Task to complete ▸ Only the lines below from the one containing "(zip (upto (lenN" to the one containing "let ext := mkExtentItem" should be repeated, both included and unchanged.

Working data ▸
(* ===== verification/SosofsFile.v ===== *)
(** * sosofs: files and directories

    The file half of [crates/sosofs/src/fs.rs] (stat, lookup, path
    resolution, directory listing, verified reads) and the bodies of the
    operations of [crates/sosofs/src/write.rs]: what each does to the tree and
    to the data extents before the transaction is published. [usize] is 64
    bits; memory is taken to be enough up to the limit of [isize]. *)
From S2P Require Import Prelude Texto BlockDev SosofsLayout SosofsAlloc SosofsTree.
From stdpp Require Import sorting.
Local Open Scope N_scope.

Definition ISIZE_MAX : N := 2 ^ 63 - 1.

(** [vec![0; n]] *)
Definition vec_zeros {S E} (n : N) : M S E (list byte) := if n <=? ISIZE_MAX then mret (zeros n) else panic.

(** [slice.chunks(n)] *)
Definition bloques_de (l : list byte) : list Block := chunks (length l) (N.to_nat BLOCK_SIZE) l.

(** [path.split('/').filter(|c| !c.is_empty() && *c != ".")] *)
Definition componentes (path : list byte) : list (list byte) :=
  filter (fun c => c ≠ [] ∧ c ≠ txt ".") (split_byte "/" path).

(** The order of [(String, u64)]. *)
Definition entry_le (a b : list byte * N) : Prop :=
  match bytes_cmp a.1 b.1 with Lt => True | Eq => a.2 <= b.2 | Gt => False end.
#[export] Instance entry_le_dec a b : Decision (entry_le a b).
Proof. unfold entry_le. destruct (bytes_cmp a.1 b.1); apply _. Defined.

Section File.
Context {D : Type} `{BlockDevice D} `{Crc32c}.

(** ** Reading *)
Definition dirent_buscar (fuel : nat) (dir : N) (name : list byte) : F D (option (Key * DirentItem)) :=
  let pred payload := bool_decide (name_bytes (dirent_item_read payload) = name) in
  let h := name_hash name in
  hit ← find_first fuel (mkKey dir KIND_DIRENT h) (mkKey dir KIND_DIRENT U64_MAX) pred;
  match hit with
  | Some (key, payload) => mret (Some (key, dirent_item_read payload))
  | None =>
      if h =? 0 then mret None
      else
        hit ← find_first fuel (mkKey dir KIND_DIRENT 0) (mkKey dir KIND_DIRENT (h - 1)) pred;
        mret (prod_map id dirent_item_read <$> hit)
  end.

Definition stat_inode (fuel : nat) (ino : N) : F D InodeItem :=
  let k := Key.inode ino in
  hit ← find_first fuel k k (fun _ => true);
  of_option (throw NotFound) ((fun e => inode_item_read e.2) <$> hit).

Definition lookup (fuel : nat) (dir : N) (name : list byte) : F D N :=
  if NAME_MAX <? lenN name then throw NameTooLong
  else
    o ← dirent_buscar fuel dir name;
    match o with
    | Some (_, de) => mret (d_child de)
    | None => throw NotFound
    end.

Definition resolve (fuel : nat) (path : list byte) : F D N :=
  mfold (fun ino comp =>
    st ← stat_inode fuel ino;
    if negb (i_file_type st =? FT_DIR) then throw NotADir else lookup fuel ino comp)
    ROOT_INODE (componentes path).

Definition read_dir (fuel : nat) (dir : N) : F D (list (list byte * N)) :=
  st ← stat_inode fuel dir;
  if negb (i_file_type st =? FT_DIR) then throw NotADir
  else
    let '(min, max) := Key.range dir KIND_DIRENT in
    out ← scan_range fuel min max;
    mret (merge_sort entry_le
      ((fun e => let de := dirent_item_read e.2 in (from_utf8_lossy (name_bytes de), d_child de)) <$> out)).

(** The requests that fill the blocks [i..nblocks] of an extent. *)
Fixpoint leer_bloques (fuel : nat) (start nblocks max i : N) (chunk : list byte) : F D (list byte) :=
  match fuel with
  | O => no_fuel
  | S fuel =>
      if i <? nblocks then
        let n := N.min (nblocks - i) max in
        b ← add64 start i;
        trozo ← dev_op (read_blocks b (n * BLOCK_SIZE));
        leer_bloques fuel start nblocks max (i + n) (chunk ++ trozo)
      else mret chunk
  end.

(** One extent of the loop of [read_file_range]: [out] and how much of it
    is written. *)
Definition leer_extent (size offset fin : N) (acc : list byte * N) (e : Key * list byte) :
    F D (list byte * N) :=
  let '(out, written) := acc in
  let ext := extent_item_read e.2 in
  let nblocks := e_block_count ext in
  if (nblocks =? 0) || (EXTENT_MAX_BLOCKS <? nblocks) then throw Corrupt
  else
    let ext_start := k_offset e.1 in
    ext_end ← add64 ext_start (nblocks * BLOCK_SIZE);
    if (ext_end <=? offset) || (fin <=? ext_start) then mret acc
    else
      s ← gets id;
      let max := N.max (max_blocks_per_request (dev s)) 1 in
      chunk ← leer_bloques (S (N.to_nat nblocks)) (e_start_block ext) nblocks max 0 [];
      if negb (crc32c chunk =? e_crc ext) then throw (BadChecksum (e_start_block ext))
      else
        resto ← sub64 size ext_start;
        let chunk := take (N.to_nat (N.min resto (lenN chunk))) chunk in
        let copy_start := offset - ext_start in
        hasta ← sub64 fin ext_start;
        let copy_end := N.min hasta (lenN chunk) in
        if copy_start <? copy_end then
          let n := copy_end - copy_start in
          if lenN out <? written + n then throw Corrupt
          else
            trozo ← of_option panic (slice copy_start n chunk);
            out ← of_option panic (put_slice written trozo out);
            mret (out, written + n)
        else mret acc.

(** The filled buffer. [offset.saturating_sub] is the subtraction of [N]. *)
Definition read_file_range (fuel : nat) (ino offset len : N) (out : list byte) : F D (list byte) :=
  if lenN out <? len then throw Corrupt
  else
    st ← stat_inode fuel ino;
    if negb (i_file_type st =? FT_FILE) then throw NotAFile
    else
      let size := i_size st in
      if size <? offset then throw Corrupt
      else
        fin ← add64 offset len;
        if size <? fin then throw Corrupt
        else if len =? 0 then mret out
        else
          let '(min, max) := Key.range ino KIND_EXTENT in
          extents ← scan_range fuel min max;
          '(out, written) ← mfold (leer_extent size offset fin) (out, 0) extents;
          if negb (written =? len) then throw Corrupt else mret out.

Definition read_file (fuel : nat) (ino : N) : F D (list byte) :=
  st ← stat_inode fuel ino;
  let size := i_size st in
  data ← vec_zeros size;
  read_file_range fuel ino 0 size data.

(** ** Changing *)
Definition check_dir (fuel : nat) (dir : N) : F D unit :=
  st ← stat_inode fuel dir;
  if negb (i_file_type st =? FT_DIR) then throw NotADir else mret tt.

(** Linear probing from the hash of the name; the search for a free slot
    has fuel of its own. *)
Fixpoint sondear (intentos fuel : nat) (dir off : N) (payload : list byte) : F D unit :=
  match intentos with
  | O => no_fuel
  | S intentos =>
      let k := mkKey dir KIND_DIRENT off in
      out ← scan_range fuel k k;
      match out with
      | [] => tree_insert fuel k payload
      | _ => sondear intentos fuel dir (wrapping_add64 off 1) payload
      end
  end.

Definition insert_dirent (intentos fuel : nat) (dir : N) (name : list byte) (child : N) : F D unit :=
  if (NAME_MAX <? lenN name) || bool_decide (name = []) then throw NameTooLong
  else
    sondear intentos fuel dir (name_hash name) (pad_payload (dirent_item_bytes (dirent_of name child))).

Definition dirent_key (fuel : nat) (dir : N) (name : list byte) : F D Key :=
  let '(min, max) := Key.range dir KIND_DIRENT in
  out ← scan_range fuel min max;
  match list_find (fun e => name_bytes (dirent_item_read e.2) = name) out with
  | Some (_, (key, _)) => mret key
  | None => throw NotFound
  end.

Definition put_inode (fuel : nat) (ino : N) (item : InodeItem) : F D unit :=
  tree_insert fuel (Key.inode ino) (pad_payload (inode_item_bytes item)).

(** [let ino = self.next_inode; self.next_inode += 1;] *)
Definition nuevo_inode : F D N :=
  ino ← gets next_inode;
  sig ← add64 ino 1;
  modify (set_next_inode sig);;
  mret ino.

Definition mkdir_inner (intentos fuel : nat) (dir : N) (name : list byte) (mtime : N) : F D N :=
  check_dir fuel dir;;
  r ← attempt (lookup fuel dir name);
  match r with
  | inr _ => throw Exists_
  | inl _ =>
      ino ← nuevo_inode;
      put_inode fuel ino (mkInodeItem FT_DIR 0 mtime);;
      insert_dirent intentos fuel dir name ino;;
      mret ino
  end.

(** The blocks of a chunk, one write each. *)
Definition escribir_bloques (start : N) (padded : list byte) : F D unit :=
  mfor (fun e => b ← add64 start e.1; dev_op (write_block b e.2))
    (zip (upto (lenN (bloques_de padded))) (bloques_de padded)).

(** One extent: blocks, data, and the item under key [off]. What of [resto]
    fitted in the blocks obtained. *)
Definition poner_extent (fuel : nat) (ino off : N) (resto : list byte) : F D N :=
  let restante := lenN resto in
  let want := N.min (div_ceil restante BLOCK_SIZE) EXTENT_MAX_BLOCKS in
  '(start, got) ← alloc_extent want;
  let chunk_len := N.min restante (got * BLOCK_SIZE) in
  let padded := take (N.to_nat chunk_len) resto ++ zeros (got * BLOCK_SIZE - chunk_len) in
  escribir_bloques start padded;;
  let ext := mkExtentItem start got (crc32c padded) in
  tree_insert fuel (mkKey ino KIND_EXTENT off) (pad_payload (extent_item_bytes ext));;
  mret chunk_len.

(** [while off < data.len()]: the extents of [resto], from file offset
    [off] on. *)
Fixpoint poner_extents (vueltas fuel : nat) (ino off : N) (resto : list byte) : F D unit :=
  match resto with
  | [] => mret tt
  | _ =>
      match vueltas with
      | O => no_fuel
      | S vueltas =>
          n ← poner_extent fuel ino off resto;
          off ← add64 off n;
          poner_extents vueltas fuel ino off (drop (N.to_nat n) resto)
      end
  end.

(** [for i in 0..ext.block_count { free_block(ext.start_block + i) }] *)
Definition liberar_extent (ext : ExtentItem) : F D unit :=
  mfor (fun i => b ← add64 (e_start_block ext) i; free_block b) (upto (e_block_count ext)).

Definition unlink_inner (fuel : nat) (dir : N) (name : list byte) : F D unit :=
  dkey ← dirent_key fuel dir name;
  ino ← lookup fuel dir name;
  st ← stat_inode fuel ino;
  (if i_file_type st =? FT_DIR then
     let '(min, max) := Key.range ino KIND_DIRENT in
     out ← scan_range fuel min max;
     match out with [] => mret tt | _ => throw DirNotEmpty end
   else
     let '(min, max) := Key.range ino KIND_EXTENT in
     extents ← scan_range fuel min max;
     mfor (fun e => liberar_extent (extent_item_read e.2);; tree_delete fuel e.1) extents);;
  tree_delete fuel (Key.inode ino);;
  tree_delete fuel dkey.

Definition create_file_inner (intentos fuel : nat) (dir : N) (name data : list byte) (mtime : N) : F D N :=
  check_dir fuel dir;;
  r ← attempt (lookup fuel dir name);
  match r with
  | inr existing =>
      st ← stat_inode fuel existing;
      if i_file_type st =? FT_DIR then throw NotAFile else unlink_inner fuel dir name
  | inl _ => mret tt
  end;;
  ino ← nuevo_inode;
  put_inode fuel ino (mkInodeItem FT_FILE (lenN data) mtime);;
  poner_extents (length data) fuel ino 0 data;;
  insert_dirent intentos fuel dir name ino;;
  mret ino.

Definition append_file_inner (fuel : nat) (ino : N) (data : list byte) (mtime : N) : F D N :=
  match data with
  | [] => mret ino
  | _ =>
      st ← stat_inode fuel ino;
      if negb (i_file_type st =? FT_FILE) then throw NotAFile
      else
        let size := i_size st in
        new_size ← add64 size (lenN data);
        let '(min, max) := Key.range ino KIND_EXTENT in
        extents ← scan_range fuel min max;
        let base := match last extents with Some (k, _) => k_offset k | None => 0 end in
        if size <? base then throw Corrupt
        else
          let previo := size - base in
          reserva ← add64 previo (lenN data);
          if ISIZE_MAX <? reserva then throw NoSpace
          else
            buf ← (if 0 <? previo then read_file_range fuel ino base previo (zeros previo) else mret []);
            let buf := buf ++ data in
            put_inode fuel ino (mkInodeItem FT_FILE new_size mtime);;
            poner_extents (length buf) fuel ino base buf;;
            mret ino
  end.

Definition rename_inner (intentos fuel : nat) (old_dir : N) (old_name : list byte) (new_dir : N)
    (new_name : list byte) (mtime : N) : F D unit :=
  check_dir fuel old_dir;;
  check_dir fuel new_dir;;
  if bool_decide (new_name = []) || bool_decide (old_name = []) then throw NameTooLong
  else
    r ← attempt (lookup fuel new_dir new_name);
    match r with
    | inr _ => throw Exists_
    | inl _ =>
        ino ← lookup fuel old_dir old_name;
        old_key ← dirent_key fuel old_dir old_name;
        tree_delete fuel old_key;;
        insert_dirent intentos fuel new_dir new_name ino;;
        st ← stat_inode fuel ino;
        put_inode fuel ino (mkInodeItem (i_file_type st) (i_size st) mtime)
    end.

(** One extent of the loop of [truncate_inner]. *)
Definition truncar_extent (fuel : nat) (ino new_size : N) (e : Key * list byte) : F D unit :=
  let off := k_offset e.1 in
  let ext := extent_item_read e.2 in
  ext_end ← add64 off (e_block_count ext * BLOCK_SIZE);
  if new_size <=? off then
    liberar_extent ext;;
    tree_delete fuel e.1
  else if new_size <? ext_end then
    let keep := new_size - off in
    let want := N.min (div_ceil keep BLOCK_SIZE) EXTENT_MAX_BLOCKS in
    '(start, got) ← alloc_extent want;
    let chunk_len := N.min keep (got * BLOCK_SIZE) in
    let padded := zeros (got * BLOCK_SIZE) in
    trozo ← (if 0 <? chunk_len
             then read_file_range fuel ino off chunk_len (take (N.to_nat chunk_len) padded)
             else mret []);
    let padded := trozo ++ drop (N.to_nat chunk_len) padded in
    escribir_bloques start padded;;
    liberar_extent ext;;
    tree_delete fuel e.1;;
    tree_insert fuel (mkKey ino KIND_EXTENT off)
      (pad_payload (extent_item_bytes (mkExtentItem start got (crc32c padded))))
  else mret tt.

Definition truncate_inner (fuel : nat) (ino new_size mtime : N) : F D unit :=
  st ← stat_inode fuel ino;
  if negb (i_file_type st =? FT_FILE) then throw NotAFile
  else if i_size st <=? new_size then
    put_inode fuel ino (mkInodeItem FT_FILE new_size mtime)
  else
    let '(min, max) := Key.range ino KIND_EXTENT in
    extents ← scan_range fuel min max;
    mfor (truncar_extent fuel ino new_size) extents;;
    put_inode fuel ino (mkInodeItem FT_FILE new_size mtime).

Definition set_mtime_inner (fuel : nat) (ino mtime : N) : F D unit :=
  st ← stat_inode fuel ino;
  put_inode fuel ino (mkInodeItem (i_file_type st) (i_size st) mtime).
End File.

Written reply ▸
    (zip (upto (lenN (bloques_de padded))) (bloques_de padded)).

(** One extent: blocks, data, and the item under key [off]. What of [resto]
    fitted in the blocks obtained. *)
Definition poner_extent (fuel : nat) (ino off : N) (resto : list byte) : F D N :=
  let restante := lenN resto in
  let want := N.min (div_ceil restante BLOCK_SIZE) EXTENT_MAX_BLOCKS in
  '(start, got) ← alloc_extent want;
  let chunk_len := N.min restante (got * BLOCK_SIZE) in
  let padded := take (N.to_nat chunk_len) resto ++ zeros (got * BLOCK_SIZE - chunk_len) in
  escribir_bloques start padded;;
  let ext := mkExtentItem start got (crc32c padded) in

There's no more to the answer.